→ EXERCISE PROMPT
Work out how many lines of the entries have the word "eapply" in them. Respond with that number only.

→ RECORDS SUPPLIED
====

(** Lengths of lexeme lists, whichever way their type is written. *)
Ltac llia := unfold Lexeme in *; lia.

Section roundtrip.
Variable source : string.

Lemma runs_expect s y ls : runs (expectPunct source s) (P s :: y :: ls) () (y :: ls).
Proof.
  intros p Hp. unfold expectPunct. rewrite (at_isPunct p _ s Hp). cbn [isP]. rewrite !bool_decide_true by done.
  exact (runs_step _ _ _ p Hp).
Qed.

Lemma runs_identifier w s i y ls : runs (expectIdentifier source w) ((TIdentifier, s, i) :: y :: ls) s (y :: ls).
Proof.
  intros p Hp. unfold expectIdentifier, isIdentifier. pose proof (at_current _ _ _ Hp) as Hc. unfold lexeme in Hc.
  injection Hc as Hk Ht _. rewrite Hk, Ht, bool_decide_true by done. destruct (at_advance _ _ _ _ Hp). by eexists.
Qed.

Lemma runs_step_on x ls : ls ≠ [] → runs step (x :: ls) () ls.
Proof. destruct ls; [done|]. intros _. apply runs_step. Qed.
Lemma runs_expect_on t ls : ls ≠ [] → runs (expectPunct source t) (P t :: ls) () ls.
Proof. destruct ls; [done|]. intros _. apply runs_expect. Qed.
Lemma before_stop (X : list Lexeme) ls : ls ≠ [] → (X ++ ls)%list ≠ [].
Proof. by destruct X. Qed.

(** A level of operators passes on what its operand leaves, or takes one. *)
Lemma binaryLoop_pass fuel ops next lhs ls : existsb (λ s, isP s ls) ops = false →
  runs (binaryLoop fuel ops next lhs) ls lhs ls.
Proof.
  intros Ho p Hp. exists p. destruct fuel; cbn [binaryLoop]; by rewrite (at_anyPunct p ls), Ho.
Qed.

Lemma runs_pass ops next X a ls : runs next X a ls → existsb (λ s, isP s ls) ops = false →
  runs (binaryLevel ops next) X a ls.
Proof.
  intros Hn Ho. eapply runs_bind; [exact Hn|]. apply runs_get. intros p _. by apply binaryLoop_pass.
Qed.

Lemma runs_binary ops next op X a y Y b ls : runs next X a (P op :: y :: Y) → runs next (y :: Y) b ls →
  existsb (λ s, isP s [P op]) ops = true → existsb (λ s, isP s ls) ops = false →
  runs (binaryLevel ops next) X (makeExpr Binary op [a; b]) ls.
Proof.
  intros Ha Hb Ho Hls. eapply runs_bind; [exact Ha|]. apply runs_get. intros p0 Hp0. rewrite (at_length _ _ Hp0).
  cbn [length]. intros p Hp. cbn [binaryLoop]. rewrite (at_anyPunct p _ _ Hp).
  change (existsb (λ s, isP s (P op :: y :: Y)) ops) with (existsb (λ s, isP s [P op]) ops). rewrite Ho.
  pose proof (at_current _ _ _ Hp) as Hc. unfold lexeme in Hc. injection Hc as _ Ht _.
  destruct (at_advance _ _ _ _ Hp) as [Hp1 He1]. rewrite Ht.
  destruct (runs_bind next (λ rhs, binaryLoop (S (length Y)) ops next (makeExpr Binary op [a; rhs])) _ _ _ _ _
    Hb (binaryLoop_pass _ _ _ _ _ Hls) (advance p) Hp1) as (p' & H' & Hp' & He').
  exists p'. rewrite He', He1. by split_and!.
Qed.

(** What may come after an expression. *)
Definition stop (ls : list Lexeme) : Prop :=
  ∃ x xs, ls = x :: xs ∧ x ∈ [P ")"; P ","; P ":"; theEnd; P ";"].

Definition opens (e : Expr) (ls : list Lexeme) : Prop := endsInName e = true → isP "(" ls = false.

(** [parsePostfix] reads [e] from [X] and goes on with its loop. *)
Definition readsAs (X : list Lexeme) (e : Expr) (f : nat) : Prop := ∀ ls, ls ≠ [] → opens e ls →
  ∃ n, (length ls <= n)%nat ∧ ∀ p, at_ p (X ++ ls) → ∃ p',
    parsePostfix source (expressionFuel source f) p =
      postfixLoop source (expressionFuel source f) n e p' ∧ at_ p' ls ∧ error_ p' = error_ p.
Definition reads (e : Expr) (f : nat) : Prop := readsAs (lexemesOf e) e f.

Lemma postfixLoop_stop rec n e ls : isP "." ls = false → runs (postfixLoop source rec n e) ls e ls.
Proof. intros Hd p Hp. exists p. destruct n; cbn [postfixLoop]; by rewrite (at_isPunct p ls), Hd. Qed.

(** The first lexeme of an expression is no unary operator. *)
Lemma lexemesOf_head e : wf e = true → ∃ x xs, lexemesOf e = x :: xs ∧
  existsb (λ s, isP s [x]) ["!"; "-"] = false ∧ isP ")" [x] = false.
Proof.
  induction e as [k i t ops IH] using Expr_nested_ind. intros Hw. cbn [wf] in Hw.
  apply andb_true_iff in Hw as [Hops Hk].
  destruct k; cbn [lexemesOf kind text operands intValue]; try (by eexists _, _).
  destruct ops as [|r ops]; [done|]. apply Forall_cons in IH as [IH _]. cbn in Hops.
  apply andb_true_iff in Hops as [Hr _]. destruct (isCompoundExpr r); [by eexists _, _|].
  destruct (IH Hr) as (x & xs & -> & ? & ?). by eexists _, _.
Qed.

Lemma unaryLoop_postfix rec n x X e ls : existsb (λ s, isP s [x]) ["!"; "-"] = false →
  runs (parsePostfix source rec) (x :: X) e ls → runs (unaryLoop source rec n) (x :: X) e ls.
Proof.
  intros Hx Hr p Hp. destruct (Hr p Hp) as (p' & H' & Hp' & He'). exists p'. split_and!; [|done..].
  assert (anyPunct p ["!"; "-"] = false) as Hany by (rewrite (at_anyPunct p _ _ Hp); exact Hx).
  destruct n; cbn [unaryLoop]; by rewrite Hany.
Qed.

Lemma runs_postfix X e f ls : readsAs X e f → ls ≠ [] → opens e ls → isP "." ls = false →
  runs (parsePostfix source (expressionFuel source f)) (X ++ ls) e ls.
Proof.
  intros Hr Hne Ho Hd p Hp. destruct (Hr ls Hne Ho) as (n & _ & Hn). destruct (Hn p Hp) as (p1 & H1 & Hp1 & He1).
  destruct (postfixLoop_stop (expressionFuel source f) n e ls Hd p1 Hp1) as (p2 & H2 & Hp2 & He2).
  exists p2. split_and!; congruence.
Qed.

Lemma runs_unaryLoop e f n ls : wf e = true → reads e f → ls ≠ [] → opens e ls → isP "." ls = false →
  runs (unaryLoop source (expressionFuel source f) n) (lexemesOf e ++ ls) e ls.
Proof.
  intros Hw Hr Hne Ho Hd. pose proof (runs_postfix _ _ _ _ Hr Hne Ho Hd) as Hp.
  destruct (lexemesOf_head e Hw) as (x & xs & He & Hx & _). rewrite He in Hp |- *. by apply unaryLoop_postfix.
Qed.

Lemma runs_unary e f ls : wf e = true → reads e f → ls ≠ [] → opens e ls → isP "." ls = false →
  runs (parseUnary source (expressionFuel source f)) (lexemesOf e ++ ls) e ls.
Proof. intros Hw Hr Hne Ho Hd. apply runs_get. intros p _. by apply runs_unaryLoop. Qed.

Ltac levels := unfold parseOr, parseAnd, parseEquality, parseRelational, parseAdditive, parseMultiplicative.

Lemma runs_levels X e f ls : runs (parseUnary source (expressionFuel source f)) X e ls → stop ls →
  runs (expressionFuel source (S f)) X e ls.
Proof.
  intros Hu (x & xs & -> & Hx). cbn [expressionFuel]. levels.
  repeat (apply elem_of_cons in Hx as [->|Hx]; [repeat (apply runs_pass; [|done]); exact Hu|]).
  by apply elem_of_nil in Hx.
Qed.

====

→ EXERCISE RESULT
2